In Illinois, if the damage to the property is less than $300, the crime is a misdemeanor, punishable by up to a year in jail and a fine of up to $2,500.

If the value of the property damage is over $300 and up to $10,000, the crime is a felony punishable by up to three years in state prison and a fine of up to $25,000.

Property damage between $10,001 and $100,000 is a felony punishable by up to 5 years in state prison or a fine of up to $25,000. In the case of damage to property valued over $100,000, the crime is a felony punishable by up to 7 years in prison and a fine of up to $25,000.

Remember that a sentence of jail time is served in the jail in the city or county where the defendant was arrested. State penitentiaries are where prisoners serve their prison terms. The two are different.

When a person intentionally damages or destroys the real or personal property of another, the prosecutor may file charges for willful destruction of property or malicious destruction of property.

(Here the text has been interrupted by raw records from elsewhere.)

(* ===== verification/JsonText.v ===== *)
(** JSON text: [JSON.stringify] on the values of Json.v and [JSON.parse], by the
    ECMAScript grammar.

    [JSON.stringify] escapes the control characters, the quote, the backslash and every
    lone surrogate, so its output is always well-formed UTF-16.  [JSON.parse] builds an
    object property by property: a repeated key overwrites the value in place, and the
    keys that are array indices come first, in numeric order, whatever the text says.

    A number text with a fraction or an exponent, or above 2^53 - 1, is a JavaScript
    number this development has no value for: reading one answers [Unrepresentable], and
    no theorem speaks about it.  Negative zero is read as zero. *)
From S2P Require Import Prelude JsString Platform Json.

Module JsonText.

(** ** Printing *)

Definition hex4 (u : Z) : jsstr :=
  [hex_digit (u / 4096 mod 16); hex_digit (u / 256 mod 16); hex_digit (u / 16 mod 16);
   hex_digit (u mod 16)].

(** A unit written as a Unicode escape: backslash, u, four hex digits. *)
Definition unicode_escape (u : Z) : jsstr := 92 :: 117 :: hex4 u.

Definition escape_unit (u : Z) : jsstr :=
  if u =? 8 then [92; 98] else if u =? 9 then [92; 116] else if u =? 10 then [92; 110]
  else if u =? 12 then [92; 102] else if u =? 13 then [92; 114]
  else if u =? 34 then [92; 34] else if u =? 92 then [92; 92]
  else if u <? 32 then unicode_escape u else [u].

(** The units between the quotes. *)
Fixpoint quote_units (s : jsstr) : jsstr :=
  match s with
  | [] => []
  | u :: r =>
      if is_high u then
        match r with
        | v :: r' => if is_low v then u :: v :: quote_units r'
                     else unicode_escape u ++ quote_units r
        | [] => unicode_escape u
        end
      else if is_low u then unicode_escape u ++ quote_units r
      else escape_unit u ++ quote_units r
  end.

Definition quote (s : jsstr) : jsstr := 34 :: quote_units s ++ [34].

(** [JSON.stringify(v)] *)
Fixpoint json_stringify (v : Json) : jsstr :=
  match v with
  | JNull => js "null"
  | JBool true => js "true"
  | JBool false => js "false"
  | JNum z => js_dec z
  | JStr s => quote s
  | JArr l => 91 :: join [44] (map json_stringify l) ++ [93]
  | JObj m => 123 :: join [44] (map (fun kv => quote kv.1 ++ 58 :: json_stringify kv.2) m) ++ [125]
  end.

(** ** Parsing *)

Inductive json_error := SyntaxError | Unrepresentable | OutOfFuel.

#[global] Instance json_error_eq_dec : EqDecision json_error.
Proof. solve_decision. Defined.

Definition json_space (c : Z) : bool := (c =? 9) || (c =? 10) || (c =? 13) || (c =? 32).

Fixpoint skip_ws (s : jsstr) : jsstr :=
  match s with c :: r => if json_space c then skip_ws r else s | [] => [] end.

Definition hex_value (c : Z) : option Z :=
  if (48 <=? c) && (c <=? 57) then Some (c - 48)
  else if (97 <=? c) && (c <=? 102) then Some (c - 87)
  else if (65 <=? c) && (c <=? 70) then Some (c - 55)
  else None.

Definition hex4_value (a b c d : Z) : option Z :=
  x ← hex_value a; y ← hex_value b; z ← hex_value c; w ← hex_value d;
  Some (x * 4096 + y * 256 + z * 16 + w).

(** The unit a one-letter escape stands for. *)
Definition unescape (e : Z) : option Z :=
  if (e =? 34) || (e =? 92) || (e =? 47) then Some e
  else if e =? 98 then Some 8 else if e =? 102 then Some 12 else if e =? 110 then Some 10
  else if e =? 114 then Some 13 else if e =? 116 then Some 9 else None.

(** A string body after the opening quote: its units and the text after the closing one. *)
Fixpoint parse_chars (s : jsstr) : option (jsstr * jsstr) :=
  match s with
  | [] => None
  | u :: r =>
      if u =? 34 then Some ([], r)
      else if u =? 92 then
        match r with
        | e :: r1 =>
            match unescape e with
            | Some c => '(t, rest) ← parse_chars r1; Some (c :: t, rest)
            | None =>
                if e =? 117 then
                  match r1 with
                  | a :: b :: c :: d :: r2 =>
                      x ← hex4_value a b c d;
                      '(t, rest) ← parse_chars r2; Some (x :: t, rest)
                  | _ => None
                  end
                else None
            end
        | [] => None
        end
      else if u <? 32 then None
      else '(t, rest) ← parse_chars r; Some (u :: t, rest)
  end.

Fixpoint span_digits (s : jsstr) : jsstr * jsstr :=
  match s with
  | c :: r => if is_digit c then let '(ds, rest) := span_digits r in (c :: ds, rest) else ([], s)
  | [] => ([], [])
  end.

(** One digit or more. *)
Definition skip_digits (s : jsstr) : result json_error jsstr :=
  match span_digits s with ([], _) => Throw SyntaxError | (_, rest) => Ok rest end.

(** An optional fraction, and an optional exponent: was there one? *)
Definition read_fraction (s : jsstr) : result json_error (bool * jsstr) :=
  match s with
  | c :: r => if c =? 46 then let? rest := skip_digits r in Ok (true, rest) else Ok (false, s)
  | [] => Ok (false, [])
  end.
Definition read_exponent (s : jsstr) : result json_error (bool * jsstr) :=
  match s with
  | c :: r =>
      if (c =? 101) || (c =? 69) then
        let? rest := skip_digits (match r with
                                  | d :: r' => if (d =? 43) || (d =? 45) then r' else r
                                  | [] => []
                                  end) in
        Ok (true, rest)
      else Ok (false, s)
  | [] => Ok (false, [])
  end.

Definition MAX_SAFE_INTEGER : Z := 2 ^ 53 - 1.

(** A number after its sign. *)
Definition parse_magnitude (neg : bool) (s : jsstr) : result json_error (Json * jsstr) :=
  let '(ds, r) := span_digits s in
  if bool_decide (ds = []) then Throw SyntaxError
  else if bool_decide (head ds = Some 48) && (1 <? length ds)%nat then Throw SyntaxError
  else
    let? '(f, r) := read_fraction r in
    let? '(e, r) := read_exponent r in
    let z := digits 0 ds in
    if f || e || (MAX_SAFE_INTEGER <? z) then Throw Unrepresentable
    else Ok (JNum (if neg then - z else z), r).

Definition parse_number (s : jsstr) : result json_error (Json * jsstr) :=
  match s with
  | c :: r => if c =? 45 then parse_magnitude true r else parse_magnitude false s
  | [] => parse_magnitude false []
  end.

(** An array index: the canonical decimal text of an integer below 2^32 - 1. *)
Definition array_index (k : jsstr) : option Z :=
  if forallb is_digit k && bool_decide (js_dec (digits 0 k) = k) && (digits 0 k <? 4294967295)
  then Some (digits 0 k) else None.

(** Does a new property [k] go before the existing property [k']? *)
Definition own_before (k k' : jsstr) : bool :=
  match array_index k, array_index k' with
  | Some i, Some j => i <? j
  | Some _, None => true
  | None, _ => false
  end.

(** [CreateDataProperty(o, k, v)] *)
Fixpoint obj_set {A} (k : jsstr) (v : A) (m : list (jsstr * A)) : list (jsstr * A) :=
  match m with
  | [] => [(k, v)]
  | (k', v') :: m' =>
      if decide (k = k') then (k, v) :: m'
      else if own_before k k' then (k, v) :: m
      else (k', v') :: obj_set k v m'
  end.

Definition literal (w : jsstr) (v : Json) (s : jsstr) : result json_error (Json * jsstr) :=
  if starts_with w s then Ok (v, drop (length w) s) else Throw SyntaxError.

Fixpoint parse_value (n : nat) (s : jsstr) : result json_error (Json * jsstr) :=
  match n with
  | O => Throw OutOfFuel
  | S n =>
      match skip_ws s with
      | [] => Throw SyntaxError
      | c :: r =>
          if c =? 123 then
            match skip_ws r with
            | [] => Throw SyntaxError
            | d :: r' => if d =? 125 then Ok (JObj [], r') else parse_members n [] (d :: r')
            end
          else if c =? 91 then
            match skip_ws r with
            | [] => Throw SyntaxError
            | d :: r' => if d =? 93 then Ok (JArr [], r') else parse_elements n [] (d :: r')
            end
          else if c =? 34 then
            match parse_chars r with
            | Some (t, rest) => Ok (JStr t, rest)
            | None => Throw SyntaxError
            end
          else if c =? 116 then literal (js "true") (JBool true) (c :: r)
          else if c =? 102 then literal (js "false") (JBool false) (c :: r)
          else if c =? 110 then literal (js "null") JNull (c :: r)
          else parse_number (c :: r)
      end
  end
  with parse_elements (n : nat) (acc : list Json) (s : jsstr) : result json_error (Json * jsstr) :=
  match n with
  | O => Throw OutOfFuel
  | S n =>
      let? '(v, r) := parse_value n s in
      match skip_ws r with
      | [] => Throw SyntaxError
      | d :: r =>
          if d =? 44 then parse_elements n (acc ++ [v]) r
          else if d =? 93 then Ok (JArr (acc ++ [v]), r)
          else Throw SyntaxError
      end
  end
  with parse_members (n : nat) (acc : list (jsstr * Json)) (s : jsstr)
    : result json_error (Json * jsstr) :=
  match n with
  | O => Throw OutOfFuel
  | S n =>
      match skip_ws s with
      | [] => Throw SyntaxError
      | c :: r =>
          if negb (c =? 34) then Throw SyntaxError
          else match parse_chars r with
               | None => Throw SyntaxError
               | Some (k, r) =>
                   match skip_ws r with
                   | [] => Throw SyntaxError
                   | d :: r =>
                       if negb (d =? 58) then Throw SyntaxError
                       else
                         let? '(v, r) := parse_value n r in
                         match skip_ws r with
                         | [] => Throw SyntaxError
                         | d :: r =>
                             if d =? 44 then parse_members n (obj_set k v acc) r
                             else if d =? 125 then Ok (JObj (obj_set k v acc), r)
                             else Throw SyntaxError
                         end
                   end
               end
      end
  end.

(** [JSON.parse(text)] *)
Definition json_parse (text : jsstr) : result json_error Json :=
  let? '(v, rest) := parse_value (2 * length text + 2) text in
  if bool_decide (skip_ws rest = []) then Ok v else Throw SyntaxError.

Example parse_example :
  json_parse (js "{ " ++ quote (js "b") ++ js ": [1, -20, true], " ++ quote (js "7") ++ js " : null}") =
  Ok (JObj [(js "7", JNull); (js "b", JArr [JNum 1; JNum (-20); JBool true])]).
Proof. vm_compute. reflexivity. Qed.

(** ** Induction over a JSON tree *)

Section json_induction.
Context (P : Json -> Prop).
Context (Hnull : P JNull) (Hbool : forall b, P (JBool b)) (Hnum : forall z, P (JNum z))
  (Hstr : forall s, P (JStr s)) (Harr : forall l, Forall P l -> P (JArr l))
  (Hobj : forall m, Forall (fun kv => P kv.2) m -> P (JObj m)).

Fixpoint json_tree_ind (v : Json) : P v :=
  match v with
  | JNull => Hnull
  | JBool b => Hbool b
  | JNum z => Hnum z
  | JStr s => Hstr s
  | JArr l => Harr l ((fix go (l : list Json) : Forall P l :=
      match l with [] => @List.Forall_nil _ _ | v :: l => @List.Forall_cons _ _ v l (json_tree_ind v) (go l) end) l)
  | JObj m => Hobj m ((fix go (m : list (jsstr * Json)) : Forall (fun kv => P kv.2) m :=
      match m with
      | [] => @List.Forall_nil _ _
      | kv :: m => @List.Forall_cons _ _ kv m (json_tree_ind kv.2) (go m)
      end) m)
  end.
End json_induction.

(** ** Strings *)

Definition unit16 (u : Z) : bool := (0 <=? u) && (u <? 65536).

Lemma hex_value_digit n : 0 <= n < 16 -> hex_value (hex_digit n) = Some n.
Proof.
  intros Hn. unfold hex_digit, hex_value. destruct (Z.ltb_spec n 10).
  - replace ((48 <=? 48 + n) && (48 + n <=? 57)) with true by lia. f_equal. lia.
  - replace ((48 <=? 87 + n) && (87 + n <=? 57)) with false by lia.
    replace ((97 <=? 87 + n) && (87 + n <=? 102)) with true by lia. f_equal. lia.
Qed.

Lemma hex4_value_hex4 u :
  0 <= u < 65536 ->
  hex4_value (hex_digit (u / 4096 mod 16)) (hex_digit (u / 256 mod 16))
    (hex_digit (u / 16 mod 16)) (hex_digit (u mod 16)) = Some u.
Proof.
  intros Hu. unfold hex4_value. rewrite !hex_value_digit by (apply Z.mod_pos_bound; lia). simpl.
  f_equal.
  pose proof (Z.div_mod u 16 ltac:(lia)). pose proof (Z.div_mod (u / 16) 16 ltac:(lia)).
  pose proof (Z.div_mod (u / 256) 16 ltac:(lia)). rewrite !Z.div_div in * by lia.
  change (16 * 16) with 256 in *. change (256 * 16) with 4096 in *.
  assert (0 <= u / 4096 < 16) by (split; [apply Z.div_pos; lia|apply Z.div_lt_upper_bound; lia]).
  rewrite (Z.mod_small (u / 4096)) by lia. lia.
Qed.

Lemma parse_unicode_escape u s t rest :
  0 <= u < 65536 -> parse_chars s = Some (t, rest) ->
  parse_chars (unicode_escape u ++ s) = Some (u :: t, rest).
Proof.
  intros Hu Hs. unfold unicode_escape, hex4. cbn -[hex_digit hex4_value Z.div Z.modulo].
  by rewrite hex4_value_hex4, Hs by done.
Qed.

Lemma parse_raw u s t rest :
  32 <= u -> u <> 34 -> u <> 92 -> parse_chars s = Some (t, rest) ->
  parse_chars (u :: s) = Some (u :: t, rest).
Proof.
  intros H1 H2 H3 Hs. cbn [parse_chars]. rewrite (proj2 (Z.eqb_neq u 34)), (proj2 (Z.eqb_neq u 92)) by done.
  replace (u <? 32) with false by lia. by rewrite Hs.
Qed.

Lemma parse_escape_unit u s t rest :
  0 <= u < 65536 -> parse_chars s = Some (t, rest) ->
  parse_chars (escape_unit u ++ s) = Some (u :: t, rest).
Proof.
  intros Hu Hs. unfold escape_unit.
  repeat (case_match; z_bool; [subst u; cbn; by rewrite Hs|]).
  case_match; z_bool; [by apply parse_unicode_escape|]. by apply parse_raw.
Qed.

Lemma is_low_range v : is_low v = true -> 56320 <= v <= 57343.
Proof. unfold is_low. intros. z_bool. lia. Qed.

Lemma is_high_range v : is_high v = true -> 55296 <= v <= 56319.
Proof. unfold is_high. intros. z_bool. lia. Qed.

The willful, malicious destruction of (or injury to or defacement of) another person’s property is a misdemeanor in Maryland. Up to 60 days in jail and/or a fine of up to $500 can be imposed for damages less than $1,000. A fine of up to $2,500 and up to 3 years in state prison may be imposed if the damage exceeds $1,000.

Although states use different language to describe crimes and punishment schemes, the basic concept remains the same.

What Are Some Property Crime Defenses?

In some cases, defenses to property crimes may be available depending on the nature of the case.

The following are some common property crime defenses:

  • Necessity: It can sometimes be argued that the destruction of property is necessary under certain emergency situations. For example, a person might need to break a window to escape a fire or other danger.
  • Coercion: It may be a defense if the defendant was forced to steal or damage property under the threat of harm, injury, or death.
  • Mistake: For most theft crimes, you need criminal intent in order to be found guilty. If you took something by mistake because you thought it was yours, it might be a defense.

Of course, property crime defenses depend on each case’s facts and state laws.

What Is the Best Way to Defend Myself Against Property Crimes?

Criminal laws are often intricately woven into property crime defenses. You may need to hire a criminal defense lawyer for assistance with your claim if you’re facing charges. A lawyer can represent you in court and guide you throughout the legal process. Additionally, your lawyer can help you determine what legal defenses may apply to your case.